(* ===== verification/Cobolpost.v ===== *)
(** The SQL calls of COBOL programs (src/libcobolpost.c, src/libcobolpost_pqfh.c): a query gives
    its first line in a text area, the next calls the others.  The connection of these
    calls is their own. *)

From stdpp Require Import prelude gmap strings.
From S2P Require Import Prelude Fhtypes Fcd Table.
Local Open Scope Z_scope.

(** ** Results *)

(** A result of a query: whether it has rows, the types of its columns, the values as texts
    (an empty one for a null), the message of its error. *)
Record pg_result := mk_result { pr_tuples_ok : bool; pr_types : list Z; pr_rows : list (list bytes); pr_error : bytes }.

Definition PQntuples (r : pg_result) : nat := length (pr_rows r).
Definition PQnfields (r : pg_result) : nat := length (pr_types r).
(** A row or a column that is not there is a null pointer. *)
Definition PQgetvalue (r : pg_result) (linha i : nat) : option bytes := row ← pr_rows r !! linha; row !! i.

(** The client library: the connection, a query, the end of the connection. *)
Class Cobpq (D : Type) := {
  PQconnectdb : bytes → D → D * bool;
  PQquery : bytes → D → D * pg_result;
  PQfinish : D → D;
}.

(** [sprintf(fmt, 0)] with the format [%0wd]: with a negative [w] the flag [-] is read, which
    pads with blanks after the digit; with [w] zero there is no width. *)
Definition zeros (w : Z) : bytes :=
  if 0 <? w then replicate (Z.to_nat w) 48 else 48 :: replicate (Z.to_nat (- w - 1)) 32.

(** src/libcobolpost_pqfh.c:21-32 monta_linha (a field): the formats are written in 9 bytes, the
    text in [MAX_REC_LEN + 1]. *)
Definition campo (tipo_campo : Z) (valor_campo : bytes) : option bytes :=
  let tam_campo := Z.of_nat (length valor_campo) in
  let fmt := if (tipo_campo =? 1042) || (tipo_campo =? 1043) then bs "%-" ++ fmt_d tam_campo ++ bs "s"
             else bs "%0" ++ fmt_d (10 - tam_campo) ++ bs "d%s" in
  let buf_campo := if (tipo_campo =? 1042) || (tipo_campo =? 1043) then valor_campo
                   else zeros (10 - tam_campo) ++ valor_campo in
  if (length fmt <=? 8)%nat && (Z.of_nat (length buf_campo) <=? MAX_REC_LEN) then Some buf_campo else None.

(** src/libcobolpost_pqfh.c:16-41 monta_linha (the loop), from the column [i] on. *)
Fixpoint monta_campos (r : pg_result) (linha i : nat) (tipos : list Z) (p_linha : bytes) : option bytes :=
  match tipos with
  | [] => Some p_linha
  | tipo_campo :: tipos' =>
      valor_campo ← PQgetvalue r linha i;
      buf_campo ← campo tipo_campo valor_campo;
      monta_campos r linha (S i) tipos' (p_linha ++ buf_campo)
  end.

(** src/libcobolpost_pqfh.c:9-46 monta_linha *)
Definition monta_linha (r : pg_result) (linha : Z) (p_linha : bytes) : option bytes :=
  if linha <? 0 then None else monta_campos r (Z.to_nat linha) 0 (pr_types r) p_linha.

(** ** The calls *)

(** The result the library holds: the pointer may be null or may point to a result already freed. *)
Inductive held_result := RNull | RLive (r : pg_result) | RFreed.

(** src/libcobolpost.c:23-24 conn : the server, whether [conn] is not null, and [res], which the two files share. *)
Record cob_st (D : Type) := mk_cob { cb_db : D; cb_conn : bool; cb_res : held_result }.
Arguments mk_cob {D}.
Arguments cb_db {D}.
Arguments cb_conn {D}.
Arguments cb_res {D}.

Section calls.
Context {D : Type} `{!Cobpq D}.
Notation st := (cob_st D).

Definition put_res (r : held_result) : M st unit := modify (λ s, mk_cob (cb_db s) (cb_conn s) r).

(** The result to read; a null one has no column. *)
Definition live_res : M st pg_result :=
  r ← gets cb_res;
  match r with RLive r => mret r | RNull => mret (mk_result false [] [] []) | RFreed => stop Fault end.

(** [PQclear(res)]: a null pointer is accepted, a result already freed is not. *)
Definition PQclear : M st unit :=
  r ← gets cb_res;
  match r with RLive _ => put_res RFreed | RNull => mret tt | RFreed => stop Fault end.

(** [res = PQexec(conn, query)]: with no connection the result is null. *)
Definition run_query (query : bytes) : M st unit := λ s,
  if cb_conn s then
    let (d, r) := PQquery query (cb_db s) in (mk_cob d (cb_conn s) (RLive r), inr tt)
  else (mk_cob (cb_db s) (cb_conn s) RNull, inr tt).

Definition lower (c : Z) : Z := if (65 <=? c) && (c <=? 90) then c + 32 else c.
(** [!strncasecmp(query, "select", 6)] *)
Definition is_select (query : bytes) : bool := bool_decide (lower <$> take 6 query = bs "select").

(** src/libcobolpost_pqfh.c:48-80 pqfh_executa_sql : the answer, the number of rows and the area
    of the line, which holds [p_linha] before. *)
Definition pqfh_executa_sql (query p_linha : bytes) : M st (bytes * Z * bytes) :=
  let p_linha := if is_select query then [] else p_linha in
  PQclear;;
  run_query query;;
  r ← live_res;
  if negb (pr_tuples_ok r) || (PQntuples r =? 0)%nat then mret (pr_error r, 0, p_linha)
  else
    p_linha ← (if is_select query then of_option (monta_linha r 0 p_linha) else mret p_linha);
    mret (bs "EXECUTADO", Z.of_nat (PQntuples r), p_linha).

(** src/libcobolpost_pqfh.c:82-88 pqfh_sql_next : the rows are counted from zero. *)
Definition pqfh_sql_next (registro : Z) : M st bytes :=
  r ← live_res;
  of_option (monta_linha r registro []).

(** src/libcobolpost.c:36-70 executa_sql : with PQFH the call goes on. *)
Definition executa_sql (query p_linha : bytes) : M st (bytes * Z * bytes) := pqfh_executa_sql query p_linha.

(** src/libcobolpost.c:115-148 executa_sql_next : with PQFH the call goes on. *)
Definition executa_sql_next (registro : Z) : M st bytes := pqfh_sql_next registro.

(** src/libcobolpost.c:219-223 limpa_consulta : the pointer stays. *)
Definition limpa_consulta : M st unit := PQclear.

(** src/libcobolpost.c:225-254 conecta_db : the connection there was is not closed; the answer
    is written over the area, without an end of string. *)
Definition conecta_db (conexao p_retorno : bytes) : M st bytes := λ s,
  let (d, ok) := PQconnectdb conexao (cb_db s) in
  let conninfo := if ok : bool then bs "CONECTADO" else bs "NAO CONECTADO" in
  (mk_cob d ok (cb_res s), if (length conninfo <=? length p_retorno)%nat then inr (blit p_retorno 0 conninfo) else inl Fault).

(** src/libcobolpost.c:268-279 fechar_conexao *)
Definition fechar_conexao : M st unit := λ s,
  (if cb_conn s then mk_cob (PQfinish (cb_db s)) false (cb_res s) else s, inr tt).

End calls.

(** src/libcobolpost.c:176-183 sql_status_message : the loop does not move, so only an empty
    message ends. *)
Definition sql_status_message (message : bytes) : fault + unit :=
  match message with [] => inr tt | _ => inl Hang end.

(** src/libcobolpost.c:195-203 sql_get_value : at a line feed the loop goes on without moving. *)
Fixpoint sql_get_value (s : bytes) : fault + bytes :=
  match s with
  | [] => inr []
  | c :: s' =>
      if c =? 10 then inl Hang
      else match sql_get_value s' with inr value => inr (c :: value) | inl e => inl e end
  end.

(** src/libcobolpost.c:205-217 sql_get_tuple : the values one after the other. *)
Definition sql_get_tuple (r : pg_result) (ntuple : nat) : option bytes :=
  mjoin <$> mapM (PQgetvalue r ntuple) (seq 0 (PQnfields r)).

(** ** The width of a number *)

Lemma dec_digits_under fuel : ∀ k n acc, (0 < k)%nat → 0 <= n < 10 ^ Z.of_nat k → (k ≤ fuel)%nat →
  (length (dec_digits fuel n acc) ≤ k + length acc)%nat.
Proof.
  induction fuel as [|fuel IH]; intros k n acc Hk Hn Hf; [lia|]. cbn [dec_digits]. cbv zeta.
  destruct (Z.ltb_spec n 10); [simpl; lia|]. destruct k as [|[|k]]; [lia|change (10 ^ Z.of_nat 1) with 10 in Hn; lia|].
  etrans; [apply (IH (S k)); [lia| |lia]|simpl; lia]. rewrite (Nat2Z.inj_succ (S k)), Z.pow_succ_r in Hn by lia.
  split; [apply Z.div_pos; lia|apply Z.div_lt_upper_bound; lia].
Qed.

Lemma dec_digits_acc fuel : ∀ n acc, (length acc ≤ length (dec_digits fuel n acc))%nat.
Proof.
  induction fuel as [|fuel IH]; intros n acc; [done|]. cbn [dec_digits]. cbv zeta. case_match; [simpl; lia|].
  etrans; [|apply IH]. simpl. lia.
Qed.

Lemma fmt_d_under k n : (0 < k ≤ 20)%nat → 0 <= n < 10 ^ Z.of_nat k → (length (fmt_d n) ≤ k)%nat.
Proof.
  intros Hk Hn. unfold fmt_d. rewrite (proj2 (Z.ltb_ge _ _)) by lia.
  pose proof (dec_digits_under 20 k n [] ltac:(lia) Hn ltac:(lia)) as H.
  change (length (@nil Z)) with 0%nat in H. lia.
Qed.

Lemma dec_digits_step fuel n acc : dec_digits (S fuel) n acc =
  if n <? 10 then (48 + n mod 10) :: acc else dec_digits fuel (n / 10) ((48 + n mod 10) :: acc).
Proof. done. Qed.

(** Three digits or more from a hundred on. *)
Lemma fmt_d_hundred n : 100 <= n → (3 ≤ length (dec_digits 20 n []))%nat.
Proof.
  intros Hn. rewrite dec_digits_step, (proj2 (Z.ltb_ge n 10)) by lia.
  assert (10 <= n / 10) by (apply Z.div_le_lower_bound; lia). rewrite dec_digits_step, (proj2 (Z.ltb_ge (n / 10) 10)) by lia.
  rewrite dec_digits_step. case_match; [simpl; lia|]. etrans; [|apply dec_digits_acc]. simpl. lia.
Qed.

Definition is_char (t : Z) : bool := (t =? 1042) || (t =? 1043).

(** A value as wide as ten characters, with zeros before it. *)
Definition padded (v : bytes) : bytes := replicate (10 - length v) 48 ++ v.

Lemma campo_char t v : is_char t = true → Z.of_nat (length v) <= MAX_REC_LEN → campo t v = Some v.
Proof.
  intros Ht Hv. unfold campo. fold (is_char t). rewrite Ht. cbv zeta. rewrite !length_app.
  pose proof (fmt_d_under 5 (Z.of_nat (length v)) ltac:(lia) ltac:(unfold MAX_REC_LEN in Hv; change (10 ^ Z.of_nat 5) with 100000; lia)).
  rewrite (proj2 (Nat.leb_le _ 8)) by (simpl; lia). by rewrite (proj2 (Z.leb_le _ _)).
Qed.

Lemma campo_number t v : is_char t = false → (length v ≤ 9)%nat → campo t v = Some (padded v).
Proof.
  intros Ht Hv. unfold campo. fold (is_char t). rewrite Ht. cbv zeta.
  assert (zeros (10 - Z.of_nat (length v)) = replicate (10 - length v) 48) as ->.
  { unfold zeros. rewrite (proj2 (Z.ltb_lt _ _)) by lia. f_equal. lia. }
  rewrite !length_app, length_replicate.
  pose proof (fmt_d_under 2 (10 - Z.of_nat (length v)) ltac:(lia) ltac:(change (10 ^ Z.of_nat 2) with 100; lia)).
  rewrite (proj2 (Nat.leb_le _ 8)) by (simpl; lia). rewrite (proj2 (Z.leb_le _ _)) by (unfold MAX_REC_LEN; lia). done.
Qed.

(** A value that is not a character one has ten bytes in the line only up to nine bytes of
    its own: with ten it has eleven, from eleven to a hundred and nine it comes after a zero and
    blanks, and a longer one - a text column, whose type is not among the two known - is
    written past the format. *)
Theorem sql_wide_value t v : is_char t = false → Z.of_nat (length v) <= 9000 →
  campo t v =
    if (length v <=? 9)%nat then Some (padded v)
    else if (length v <=? 109)%nat then Some (48 :: replicate (length v - 11) 32 ++ v)
    else None.
Proof.
  intros Ht Hv. destruct (Nat.leb_spec (length v) 9); [by apply campo_number|]. unfold campo. fold (is_char t). rewrite Ht. cbv zeta.
  assert (zeros (10 - Z.of_nat (length v)) = 48 :: replicate (length v - 11) 32) as ->.
  { unfold zeros. rewrite (proj2 (Z.ltb_ge _ _)) by lia. do 2 f_equal. lia. }
  cbn [app length]. rewrite !length_app, length_replicate. cbn [length].
  rewrite (proj2 (Z.leb_le _ MAX_REC_LEN)) by (unfold MAX_REC_LEN; lia). rewrite andb_true_r.
  destruct (Nat.leb_spec (length v) 109).
  - assert (length (fmt_d (10 - Z.of_nat (length v))) ≤ 3)%nat as Hf.
    { destruct (decide (length v = 10)%nat) as [E|Hne]; [by rewrite E; change (fmt_d _) with [48]; simpl; lia|]. unfold fmt_d.
      rewrite (proj2 (Z.ltb_lt _ _)) by lia. cbn [length].
      pose proof (dec_digits_under 20 2 (- (10 - Z.of_nat (length v))) [] ltac:(lia) ltac:(change (10 ^ Z.of_nat 2) with 100; lia) ltac:(lia)) as H2.
      change (length (@nil Z)) with 0%nat in H2. lia. }
    change (length (bs "%0")) with 2%nat. change (length (bs "d%s")) with 3%nat. by rewrite (proj2 (Nat.leb_le _ 8)) by lia.
  - unfold fmt_d. rewrite (proj2 (Z.ltb_lt _ _)) by lia. pose proof (fmt_d_hundred (- (10 - Z.of_nat (length v))) ltac:(lia)).
    change (length (bs "%0")) with 2%nat. change (length (bs "d%s")) with 3%nat. cbn [length].
    by rewrite (proj2 (Nat.leb_gt _ 8)) by lia.
Qed.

§

### TASK STATEMENT
Copy, without any change, the lines above from the one containing "written past the format. *)" to the end, both ends included. Add nothing else.

### RESULT OF THIS TASK
    written past the format. *)
Theorem sql_wide_value t v : is_char t = false → Z.of_nat (length v) <= 9000 →
  campo t v =
    if (length v <=? 9)%nat then Some (padded v)
    else if (length v <=? 109)%nat then Some (48 :: replicate (length v - 11) 32 ++ v)
    else None.
Proof.
  intros Ht Hv. destruct (Nat.leb_spec (length v) 9); [by apply campo_number|]. unfold campo. fold (is_char t). rewrite Ht. cbv zeta.
  assert (zeros (10 - Z.of_nat (length v)) = 48 :: replicate (length v - 11) 32) as ->.
  { unfold zeros. rewrite (proj2 (Z.ltb_ge _ _)) by lia. do 2 f_equal. lia. }
  cbn [app length]. rewrite !length_app, length_replicate. cbn [length].
  rewrite (proj2 (Z.leb_le _ MAX_REC_LEN)) by (unfold MAX_REC_LEN; lia). rewrite andb_true_r.
  destruct (Nat.leb_spec (length v) 109).
  - assert (length (fmt_d (10 - Z.of_nat (length v))) ≤ 3)%nat as Hf.
    { destruct (decide (length v = 10)%nat) as [E|Hne]; [by rewrite E; change (fmt_d _) with [48]; simpl; lia|]. unfold fmt_d.
      rewrite (proj2 (Z.ltb_lt _ _)) by lia. cbn [length].
      pose proof (dec_digits_under 20 2 (- (10 - Z.of_nat (length v))) [] ltac:(lia) ltac:(change (10 ^ Z.of_nat 2) with 100; lia) ltac:(lia)) as H2.
      change (length (@nil Z)) with 0%nat in H2. lia. }
    change (length (bs "%0")) with 2%nat. change (length (bs "d%s")) with 3%nat. by rewrite (proj2 (Nat.leb_le _ 8)) by lia.
  - unfold fmt_d. rewrite (proj2 (Z.ltb_lt _ _)) by lia. pose proof (fmt_d_hundred (- (10 - Z.of_nat (length v))) ltac:(lia)).
    change (length (bs "%0")) with 2%nat. change (length (bs "d%s")) with 3%nat. cbn [length].
    by rewrite (proj2 (Nat.leb_gt _ 8)) by lia.
Qed.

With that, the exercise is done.